A little bit of everything depending on what stage of product development we’re in. If it’s really early, I’ll be sketching and wire framing. Once we have a basic idea of what we want I’ll do more program management, fleshing out the details and working with development. Towards the end I’ll do a little bit of development, these days mostly HTML and CSS, to make sure everything works right and help out our engineers.

How did you meet your co-founders?

Well one of them is my brother (Hsu Han) so that was easy (or hard depending on how you think about it). Brian and my brother worked at Zillow pretty early on. I don’t think they were on the same team but it was much smaller back then. I think they just liked each other. They’d go to lunch, play ping pong and talk about startups.

A few months later, Brian left Zillow to start his own thing and tried to recruit my brother. My brother told Brian he should talk to me too because I was into startups. Brian pitched us his idea (it was terrible in all the classic ways) and we started to work together on weekends. At some point Brian brought his brother onboard but I don’t remember meeting him. I think he just showed up one day.

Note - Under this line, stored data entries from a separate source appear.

Ltac in_cases H :=
  repeat match type of H with
         | In _ (_ ++ _) => apply in_app_or in H; destruct H as [H | H]
         | In _ (_ :: _) => destruct H as [H | H]
         | In _ [] => destruct H
         | In _ (lit _) => vm_compute in H
         | In _ FULL_BLOCK => destruct H as [H | H]
         | In _ space => destruct H as [H | H]
         | In _ (repeat_str _ _) => apply in_repeat_str in H
         | In _ (slice_to _ _) => apply in_slice_to in H
         | In _ (ljust _ _) => apply in_ljust in H; destruct H as [H | H]
         | In _ (rjust _ _) => apply in_rjust in H; destruct H as [H | H]
         | In _ (center _ _) => apply in_center in H; destruct H as [H | H]
         | In _ (strip _) => apply in_strip in H
         | In _ (Renderer.slice_1_m1 _) => apply in_slice_1_m1 in H
         | In newline (str_of_int _) => apply str_of_int_plain in H; destruct H
         | _ = _ \/ _ => destruct H as [H | H]
         | False => destruct H
         end;
  try discriminate H.

Lemma packaged_bar_row_plain (upper : str -> str) (W B L_inner vmax : Z)
    (lab : str) (val : Z) (row : str) :
  (forall s, ~ In newline s -> ~ In newline (upper s)) ->
  ~ In newline lab ->
  Renderer.bar_row upper W B L_inner vmax lab val = Ok row ->
  ~ In newline row.
Proof.
  intros Hup Hlab Hrun. unfold Renderer.bar_row in Hrun.
  repeat match type of Hrun with
         | Py.bind ?r _ = _ => destruct r; cbn [Py.bind] in Hrun; [| discriminate Hrun]
         end.
  injection Hrun as <-. intros H.
  apply in_packaged_fit_row in H. destruct H as [H | H]; [| discriminate H].
  in_cases H.
  revert H. apply Hup. destruct (_ && _); intros H; in_cases H; contradiction.
Qed.

Lemma packaged_rows_plain (upper : str -> str) (title : str) (labels : list str)
    (values : list Z) (W B : Z) (lines : list str) :
  (forall s, ~ In newline s -> ~ In newline (upper s)) ->
  ~ In newline title ->
  Forall (fun l => ~ In newline l) labels ->
  Renderer.full_block_lines upper title labels values W B = Ok lines ->
  Forall (fun row => ~ In newline row) lines.
Proof.
  intros Hup Htitle Hlabels Hrun. unfold Renderer.full_block_lines in Hrun.
  destruct (W - (B + 8) <? 4); [discriminate Hrun |].
  match type of Hrun with
  | Py.bind (mapM ?f ?xs) _ = _ => destruct (mapM f xs) as [rows | e] eqn:Erows
  end; cbn [Py.bind] in Hrun; [| discriminate Hrun].
  injection Hrun as <-.
  assert (Hcap : ~ In newline (repeat_str FULL_BLOCK W))
    by (apply repeat_str_plain, full_block_plain).
  cbn [app]. constructor; [exact Hcap |]. constructor.
  - intros H. in_cases H. now apply (Hup title).
  - apply Forall_app. split; [| constructor; [exact Hcap | constructor]].
    refine (mapM_forall_in _ _ _ _ _ Erows).
    intros [lab val] row Hin Hrow. cbn [fst snd] in Hrow.
    apply (packaged_bar_row_plain _ _ _ _ _ _ _ _ Hup) in Hrow; [exact Hrow |].
    apply in_combine_l in Hin. rewrite Forall_forall in Hlabels. now apply Hlabels.
Qed.


Lemma dict_get_plain (d : list (str * str)) (key default : str) :
  Forall (fun kv => ~ In newline (snd kv)) d ->
  ~ In newline default ->
  ~ In newline (dict_get d key default).
Proof.
  intros Hd Hdef. induction Hd as [| [k v] rest Hv _ IH]; cbn [dict_get]; [exact Hdef |].
  destruct (str_eqb k key); [exact Hv | exact IH].
Qed.
(** * AI-Devops-Workbench: the orchestration engine, embedded and verified

    The development follows the three Python modules of
    [orchestration-engine/]:

    - [meta_orchestrator.py]   (module [MetaOrchestrator]),
    - [intelligence_engine.py] (module [IntelligenceEngine]),
    - [methodology_validator.py] (module [MethodologyValidator]),

    on top of a small model of the Python values they manipulate (module
    [Py]).  Part I holds the definitions, Part II the theorems.

    Conventions of the embedding.

    - A Python [str] is a Rocq [string]; [kw in text] is [Py.contains].
      [.lower()] and [.upper()] act on the ASCII letters.
    - A Python [dict] is an association list in insertion order with
      unique keys ([Py.PyDict]); [str(d)] is [Py.py_str], which prints the
      way CPython's [repr] does for [None], booleans, integers, strings,
      lists and dicts.
    - A Python [float] is an exact rational ([Q]).  Every score of the
      program is compared by the program itself with the constant that the
      claims name, so the statements below are read off the same
      comparisons the code performs.  Where a statement names the very
      value or label of a score, the score is computed again in binary64
      ([MethodologyValidator.Binary64], on Rocq's primitive floats), the
      arithmetic of the interpreter.
    - A character is one [ascii]; [len] and [.lower()] are those of
      Python on ASCII text, which the statements that depend on them
      assume ([Py.is_ascii]).
    - [list(set(l))] has no specified order in Python; where the order
      reaches a result, the conversion is a parameter [list_of_set].
    - An [await]ed call that may raise is a value of [Py.Outcome]. *)

From Stdlib Require Import String Ascii List Bool Arith ZArith QArith Lia.
From Stdlib Require Import DecimalString Lqa.
From Stdlib Require Import Permutation.
From Stdlib Require Import Floats Uint63.
Import ListNotations.
(** * WatchDog: a liveness-supervision registry

    Shallow embedding of
    [packages/node-opcua-utils/source/watchdog.ts] and the properties of
    its subscription bookkeeping, keep-alive protocol and periodic sweep.

    Modelling conventions.
    - JavaScript objects live in a store: [WatchDog] instances, subscriber
      objects and [IWatchdogData2] records are addressed by references, so
      that [subscriber._watchDogData] and [this._watchdogDataMap[key]] are
      one shared object, as in the source.
    - Clock ticks and timeouts are JavaScript numbers: IEEE 754 binary64,
      here Rocq's primitive [float].  Keys and visit counts are JavaScript
      numbers that only ever hold the integers 0, 1, 2, ... reached by
      [+= 1]; they are modelled by [N].  Binary64 is exact on them up to
      2^53, where [+= 1] stops counting ([counter_stops_at_2_53]): what is
      proved of a key being new carries the bound
      [_counter <= MAX_SAFE_INTEGER].
    - [throw] and a failed [assert] abort the running method; the store
      keeps the writes made before the failure.  Nothing in the source
      catches an exception.
    - The subscriber's callbacks ([watchdogReset], [onClientSeen]) and the
      listeners of the "timeout" event belong to the host program.  They
      are parameters of the model ([Host]): code that runs on the whole
      store, may return or throw, and may write anything, the registry
      included (a callback that calls back into the registry does).
      [Handlers] are the hosts whose callbacks return normally and update
      only the host's own state [env]; [reentry_free] are those whose
      callbacks, returning or throwing, write only [env].  Every outbound
      call is appended to [calls] when it ends. *)

From Stdlib Require Import ZArith NArith List Bool Lia.
From Stdlib Require Import Floats.
From stdpp Require Import gmap strings list sorting.

Local Open Scope N_scope.

(** ** JavaScript values passed as [timeout] *)

Inductive JsValue :=
| JUndefined
| JNumber (n : float)
| JString (s : string).

(** [ToBoolean]: [undefined], [+0], [-0], [NaN] and the empty string are falsy. *)
Definition truthy (v : JsValue) : bool :=
  match v with
  | JUndefined => false
  | JNumber n => negb (PrimFloat.is_zero n || PrimFloat.is_nan n)
  | JString s => negb (String.eqb s "")
  end.

(** [a || b] *)
Definition js_or (a b : JsValue) : JsValue := if truthy a then a else b.

(** [_.isNumber] (true for [NaN] and the infinities too) *)
Definition isNumber (v : JsValue) : bool :=
  match v with JNumber _ => true | _ => false end.

(** The largest integer below which [+= 1] counts exactly. *)
Definition MAX_SAFE_INTEGER : N := 2 ^ 53 - 1.

(** Binary64 counts up to 2^53 and stays there. *)
Example counter_stops_at_2_53 :
  (9007199254740991 + 1 =? 9007199254740992)%float = true ∧
  (9007199254740992 + 1 =? 9007199254740992)%float = true.
Proof. split; vm_compute; reflexivity. Qed.

(** ** Data model *)

Record IWatchdogData2 := {
  key : N;
  subscriber : N;            (* reference to the ISubscriber *)
  timeout : float;
  lastSeen : float;
  visitCount : N
}.

Record ISubscriber := {
  _watchDog : option N;      (* reference to a WatchDog *)
  _watchDogData : option N;  (* reference to an IWatchdogData2 *)
  watchdogReset : bool;      (* the member is a function *)
  keepAlive : option N;      (* keepAliveFunc bound to that subscriber *)
  onClientSeen : bool        (* the optional member is present *)
}.

(** The handle returned by [setInterval(callback, ms)]; the callback is
    [_visit_subscriber] bound to the watchdog [timer_this]. *)
Record Timer := setInterval { timer_this : N; timer_ms : N }.

Record WatchDog := {
  _watchdogDataMap : list (N * N);   (* key |-> reference, in key order *)
  _counter : N;
  _currentTime : float;
  _timer : option Timer
}.

Inductive Call :=
| CallTimeout (expiredSubscribers : list N)   (* emit("timeout", ...) *)
| CallWatchdogReset (sub : N)
| CallOnClientSeen (sub : N).

Record World (E : Type) := {
  watchdogs : gmap N WatchDog;
  subscribers : gmap N ISubscriber;
  heap : gmap N IWatchdogData2;
  now : float;                (* what the system tick reads *)
  calls : list Call;
  env : E
}.
Arguments watchdogs {E} _.
Arguments subscribers {E} _.
Arguments heap {E} _.
Arguments now {E} _.
Arguments calls {E} _.
Arguments env {E} _.

(** The hosts whose callbacks return normally and update only the host's
    own state: what each callback makes [env], from what it reads in the
    store. *)
Record Handlers (E : Type) := {
  timeout_listener : list N -> World E -> E;
  watchdogReset_impl : N -> World E -> E;
  onClientSeen_impl : N -> World E -> E
}.
Arguments timeout_listener {E} _.
Arguments watchdogReset_impl {E} _.
Arguments onClientSeen_impl {E} _.

(** ** Objects keyed by integers

    Own integer keys of a JavaScript object are enumerated in ascending
    order; assignment to an existing key keeps its place. *)

Fixpoint obj_set (k v : N) (m : list (N * N)) : list (N * N) :=
  match m with
  | [] => [(k, v)]
  | (k', v') :: m' =>
      if k <? k' then (k, v) :: m
      else if k =? k' then (k, v) :: m'
      else (k', v') :: obj_set k v m'
  end.

Definition obj_delete (k : N) (m : list (N * N)) : list (N * N) :=
  filter (fun p => fst p ≠ k) m.

Definition hasOwnProperty (m : list (N * N)) (k : N) : bool :=
  existsb (fun p => fst p =? k) m.

Definition Object_keys (m : list (N * N)) : list N := map fst m.
Definition Object_values (m : list (N * N)) : list N := map snd m.

(** ** Store updates *)

Section Store.
Context {E : Type}.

How did you choose to work with them?

I’d love to tell you I asked a lot of really smart questions and we just clicked immediately but honestly it just kind of happened. We all started showing up to my brother’s house on the weekend to work. I don’t know, we didn’t talk about it much. There was never anything official.

I was happy to just find other people that wanted to spend their free time building stuff too. We had fun and they seemed nice enough.

Weren’t you worried you wouldn’t get along?

I probably should’ve been but I was so naive at the time. I guess we figured we’d only be working together for a few months anyway. We’d either get sick of each other, build something that didn’t work, etc. There’s so many ways for a startup to die. I didn’t think we’d be working together 5 years later.

How did you meet Oren Etzioni?

Ian was taking one of his classes (he was still in college) at the time. He had just sold Farecast to Microsoft and was talking about it to his class. Ian, very naively, walked up to him after class, introduced himself and told him about what we were doing. Frankly we weren’t doing much of anything at the time but Oren agreed to meet with us. He took a chance on us.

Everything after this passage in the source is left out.